Daniel : Ce qui est soit du courage intellectuel, soit de la lâcheté intellectuelle. On pourrait soutenir que laisser le paradoxe irrésolu est honnête — que toute résolution revendiquée serait prématurée. Ou on pourrait soutenir que si vous construisez de vrais systèmes en production, vous ne pouvez pas livrer des paradoxes. Il vous faut une décision.

Emma : Mais le manifeste n’est pas une spécification produit. C’est une contrainte de conception. Il dit : l’architecture doit contenir les deux possibilités. Protection et liberté. La cage doit être assez légère pour qu’on voie à travers, assez solide pour protéger, et assez honnête pour laisser l’humain partir.

Daniel : Et si l’humain part et se détruit ?

Emma : Alors le journal l’enregistre. Le système ne l’empêche pas. C’est ça la réponse.

Daniel : C’est une réponse qui respecte l’autonomie et tolère la tragédie. La plupart des gens qui construisent des systèmes de sécurité IA la trouveraient inacceptable.

Emma : La plupart des gens qui construisent des systèmes de sécurité IA construisent des prisons et les appellent des garde-fous.

Daniel : C’est une provocation, pas un argument.

Emma : Vraiment ? Nommez un seul cadre de sécurité IA qui donne à l’humain une capacité véritable, sans entrave, de contourner le système de sécurité et d’avoir ce choix respecté plutôt que signalé, rapporté ou empêché.

Daniel : Je prends note de votre argument.


Segment 5 : L’empreinte cognitive

Emma : Voici où le manifeste se connecte à quelque chose de beaucoup plus vaste. Il introduit le concept d’empreinte cognitive, aux côtés de l’empreinte carbone.

Daniel : L’argument est le suivant. En 2026, la Californie exige des grandes entreprises qu’elles déclarent leurs émissions de carbone. Le règlement européen sur l’IA impose la divulgation de l’impact environnemental. La logique : si votre technologie a un coût externalisé, vous devez le mesurer et le déclarer.

Emma : L’empreinte carbone est un concept réglementaire. L’empreinte cognitive ne l’est pas. Et le manifeste demande : que coûte-t-il à un cerveau humain de vérifier mille sorties de l’IA ? Combien de watts de cortex préfrontal sont consommés par heure de supervision de l’IA ? Quelle est la courbe d’épuisement ? Quel est le calendrier de récupération ?
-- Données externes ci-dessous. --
(** * go-ast-bridge: the per-call session pipeline of [main.go]

    A shallow embedding of the AudioSocket bridge: PCM conversion, the
    voice-activity gated read loop of [Handle], the utterance processor
    [handleInputAudio] and the playback relay [websocketSendReceive].

    Conventions.
    - Go [int] is a 64-bit two's complement integer: a [Z] wrapped by
      [wrap64] after every arithmetic operation the source performs.
    - [float32] and [float64] are IEEE 754 binary32 / binary64, computed
      with the reference operations of [SpecFloat] (round to nearest even).
    - [[]byte] is [list byte]; Go strings are [string] (UTF-8 bytes, compared
      bytewise as Go's [==] does).
    - Third-party packages (audiosocket, go-webrtcvad, go-ollama, the HTTP
      services) are not part of the repository: they appear as Section
      variables threading an abstract state. *)

From Stdlib Require Import ZArith QArith List String Ascii Bool Lia Arith.
From Stdlib.Strings Require Import Byte.
From Stdlib Require Import SpecFloat.
Import ListNotations.

Set Implicit Arguments.
Local Open Scope Z_scope.

(** ** Results: Go's [(value, error)] pairs *)

Inductive result (E A : Type) : Type :=
| Ok (a : A)
| Err (e : E).
Arguments Ok {E A} a.
Arguments Err {E A} e.

(** ** Machine integers *)

Definition wrap64 (z : Z) : Z := (z + 2 ^ 63) mod 2 ^ 64 - 2 ^ 63.

Definition int16_of_uint16 (u : Z) : Z :=
  if u <? 32768 then u else u - 65536.

Definition byteZ (b : byte) : Z := Z.of_N (Byte.to_N b).

(** [binary.LittleEndian.Uint16] *)
Definition LittleEndian_Uint16 (b0 b1 : byte) : Z :=
  Z.lor (byteZ b0) (Z.shiftl (byteZ b1) 8).

(** ** IEEE 754 values *)

Module Float32.
Definition prec : Z := 24.
Definition emax : Z := 128.
Definition t := spec_float.
(** conversion [float32(n)] of an integer *)
Definition of_int (n : Z) : t := binary_normalize prec emax n 0 false.
Definition div (x y : t) : t := SFdiv prec emax x y.
End Float32.

Module Float64.
Definition prec : Z := 53.
Definition emax : Z := 1024.
Definition t := spec_float.
(** conversion [float64(n)] of an integer *)
Definition of_int (n : Z) : t := binary_normalize prec emax n 0 false.
Definition div (x y : t) : t := SFdiv prec emax x y.
Definition ltb (x y : t) : bool := SFltb x y.
End Float64.

(** The rational number a finite float denotes (0 for the others). *)
Definition float_value (f : spec_float) : Q :=
  match f with
  | S754_finite s m e =>
      (if s then Qopp (inject_Z (Zpos m)) else inject_Z (Zpos m)) * Qpower 2 e
  | _ => 0%Q
  end.

Definition is_finite (f : spec_float) : bool :=
  match f with
  | S754_zero _ | S754_finite _ _ _ => true
  | _ => false
  end.

(** ** [pcmToFloat32Array] (main.go, 318-335) *)

Inductive io_error := EOF | ErrUnexpectedEOF.

Inductive pcm_error :=
| ErrOddLength                       (* "pcm data length must be even" *)
| ErrReadSample (e : io_error).      (* "failed to read sample: %v" *)

(** [binary.Read(buf, binary.LittleEndian, &sample)] with [sample int16]
    on a [bytes.Reader]: the reader is the list of bytes not yet consumed. *)
Definition binary_Read_int16 (buf : list byte) : result io_error (Z * list byte) :=
  match buf with
  | [] => Err EOF
  | [_] => Err ErrUnexpectedEOF
  | b0 :: b1 :: rest => Ok (int16_of_uint16 (LittleEndian_Uint16 b0 b1), rest)
  end.

(** [float32(sample) / 32768.0] *)
Definition scale_sample (sample : Z) : Float32.t :=
  Float32.div (Float32.of_int sample) (Float32.of_int 32768).

(** The loop [for i := 0; i < len(float32Array); i++]: [n] iterations are
    left, [buf] is the reader; an error returns [nil, err]. *)
Fixpoint read_samples (n : nat) (buf : list byte) : result pcm_error (list Float32.t) :=
  match n with
  | O => Ok []
  | S n' =>
      match binary_Read_int16 buf with
      | Err e => Err (ErrReadSample e)
      | Ok (sample, buf') =>
          match read_samples n' buf' with
          | Err e => Err e
          | Ok out => Ok (scale_sample sample :: out)
          end
      end
  end.

Definition pcmToFloat32Array (pcmData : list byte) : result pcm_error (list Float32.t) :=
  if negb (Nat.eqb (Nat.modulo (List.length pcmData) 2) 0) then Err ErrOddLength
  else read_samples (Nat.div (List.length pcmData) 2) pcmData.

(** The [i]-th signed 16-bit little-endian sample of a byte sequence. *)
Definition sample_at (pcmData : list byte) (i : nat) : Z :=
  int16_of_uint16
    (LittleEndian_Uint16 (nth (2 * i) pcmData x00) (nth (2 * i + 1) pcmData x00)).

(** ** Exhaustive checks over the 16-bit samples *)

Fixpoint zrange (start : Z) (n : nat) : list Z :=
  match n with
  | O => []
  | S n' => start :: zrange (start + 1) n'
  end.

(** Scaling is exact on a 16-bit sample: the quotient is a finite binary32
    number whose value is the rational [sample / 32768]. *)
Definition scale_exact (u : Z) : bool :=
  let s := int16_of_uint16 u in
  is_finite (scale_sample s)
  && Qeq_bool (float_value (scale_sample s)) (inject_Z s / 32768).

Definition uint16_count : nat := Nat.pow 2 16.

(** ** Settings (chat.go) *)

(** Pointer-typed fields ([*int], [*float64], [*string]) are options:
    [nil] is [None].  Nothing in the session writes through them. *)
Record STTSettings := {
  stt_Language : string;
  stt_BeamSize : option Z;
  stt_BestOf : option Z;
  stt_Patience : option Float64.t;
  stt_NoSpeechThreshold : option Z;
  stt_Temperature : option Float64.t;
  stt_HallucinationSilenceThreshold : option Z
}.

Record LLMSettings := {
  llm_Model : string;
  llm_Seed : option Z;
  llm_SystemPrompt : option string;
  llm_Mirostat : option Z;
  llm_MirostatEta : option Float64.t;
  llm_MirostatTau : option Float64.t;
  llm_NumCtx : option Z;
  llm_RepeatLastN : option Z;
  llm_RepeatPenalty : option Float64.t;
  llm_Temperature : option Float64.t;
  llm_TfsZ : option Float64.t;
  llm_NumPredict : option Z;
  llm_TopK : option Z;
  llm_TopP : option Float64.t;
  llm_MinP : option Float64.t
}.

(** The assignment [sttSettings.Language = v] on a struct value. *)
Definition set_Language (s : STTSettings) (v : string) : STTSettings :=
  {| stt_Language := v;
     stt_BeamSize := stt_BeamSize s;
     stt_BestOf := stt_BestOf s;
     stt_Patience := stt_Patience s;
     stt_NoSpeechThreshold := stt_NoSpeechThreshold s;
     stt_Temperature := stt_Temperature s;
     stt_HallucinationSilenceThreshold := stt_HallucinationSilenceThreshold s |}.

(** The fields of [ollama.Options] that [handleInputAudio] fills. *)
Record Options := {
  opt_Seed : option Z;
  opt_Mirostat : option Z;
  opt_MirostatEta : option Float64.t;
  opt_MirostatTau : option Float64.t;
  opt_NumCtx : option Z;
  opt_RepeatLastN : option Z;
  opt_RepeatPenalty : option Float64.t;
  opt_TfsZ : option Float64.t;
  opt_Temperature : option Float64.t;
  opt_NumPredict : option Z
}.

Definition llmOptions_of (llmSettings : LLMSettings) : Options :=
  {| opt_Seed := llm_Seed llmSettings;
     opt_Mirostat := llm_Mirostat llmSettings;
     opt_MirostatEta := llm_MirostatEta llmSettings;
     opt_MirostatTau := llm_MirostatTau llmSettings;
     opt_NumCtx := llm_NumCtx llmSettings;
     opt_RepeatLastN := llm_RepeatLastN llmSettings;
     opt_RepeatPenalty := llm_RepeatPenalty llmSettings;
     opt_TfsZ := llm_TfsZ llmSettings;
     opt_Temperature := llm_Temperature llmSettings;
     opt_NumPredict := llm_NumPredict llmSettings |}.

(** ** Constants of main.go and chat.go *)

Definition websocketURI : string := "ws://localhost:8011/ws".
Definition transcribeURL : string := "http://localhost:8002/complete_transcribe_r".
Definition chatModel : string := "gemma2:9b".
Definition UserSender : string := "user".
Definition LLMSender : string := "assistant".

(** [rate := 16000] and [silenceThreshold := 5] of [Handle]. *)
Definition rate : Z := 16000.
Definition silenceThreshold : Z := 5.

(** The float64 constant [0.40]: the binary64 number nearest to 2/5. *)
Definition const_0_40 : Float64.t := S754_finite false 7205759403792794 (-54).

Definition excludedWords : list string :=
  [ "Продолжение следует...";
    "Субтитры сделал DimaTorzok";
    "Субтитры создавал DimaTorzok" ]%string.

(** ** [calculateAudioLength] (main.go, 286-296) *)

Definition totalSamples (inputAudioBuffer : list (list Float32.t)) : Z :=
  fold_left (fun total buffer => wrap64 (total + Z.of_nat (List.length buffer)))
            inputAudioBuffer 0.

Definition calculateAudioLength (inputAudioBuffer : list (list Float32.t))
    (sampleRate : Z) : Float64.t :=
  Float64.div (Float64.of_int (totalSamples inputAudioBuffer))
              (Float64.of_int sampleRate).

(** The test [length < 0.40] of [handleInputAudio], on [length :=
    calculateAudioLength(buffer, 16000)]. *)
Definition too_short (buffer : list (list Float32.t)) : bool :=
  Float64.ltb (calculateAudioLength buffer 16000) const_0_40.

(** The loop over [excludedWords] that returns on the first [==]. *)
Fixpoint is_excluded (transcription : string) (words : list string) : bool :=
  match words with
  | [] => false
  | word :: rest =>
      if String.eqb transcription word then true else is_excluded transcription rest
  end.

(** ** The payload sent to the synthesis service *)

Record relay_data := {
  data_message : string;
  data_language : string;
  data_speed : Q;
  data_await_time : Q
}.

(** ** Calls to the external collaborators, in the order they are made *)

Inductive event :=
| EvTranscribe (serverAddress : string) (audio : list Float32.t) (settings : STTSettings)
| EvSendMessage (chatID sender content : string)
| EvLLMChat (chatID model role content : string) (options : Options)
| EvRelay (uri : string) (data : relay_data) (conn : nat).

Definition is_transcribe (e : event) : bool :=
  match e with EvTranscribe _ _ _ => true | _ => false end.

(** Events after the transcription request: chat log, model, relay. *)
Definition is_downstream (e : event) : bool := negb (is_transcribe e).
Daniel : Personne ne sait. Personne n’est tenu de le mesurer. Personne n’est tenu de le déclarer.

Emma : L’industrie de l’IA externalise les coûts cognitifs de la même manière que l’industrie des énergies fossiles a externalisé les coûts carbone pendant un siècle. L’utilisateur paie avec son cortex préfrontal. L’entreprise déclare des revenus. L’épuisement est invisible jusqu’à ce que le canari cesse de chanter.

Daniel : Maintenant, c’est ici qu’Alex Karp entre en jeu. Le PDG de Palantir avance des arguments sur la souveraineté de l’IA — que les nations et les organisations doivent contrôler leur propre infrastructure IA, pas la louer à des hyperscalers qui peuvent retirer l’accès à tout moment.

Emma : Et le manifeste de la cage de lumière étend cet argument de souveraineté au cerveau individuel. Il ne s’agit pas seulement de qui contrôle les serveurs. Il s’agit de qui supporte le coût cognitif de l’opération des systèmes que ces serveurs font tourner.

Daniel : Karp parle de souveraineté institutionnelle. Le manifeste parle de souveraineté cognitive. Le droit du cerveau individuel de savoir ce qu’on lui demande et d’avoir une protection structurelle contre les demandes qui dépassent sa capacité.

Emma : Et la question politique sous-jacente : qui profite des cerveaux non protégés ? Qui profit quand le coût cognitif est invisible ?

Daniel : Les entreprises qui vendent les outils d’IA. Évidemment.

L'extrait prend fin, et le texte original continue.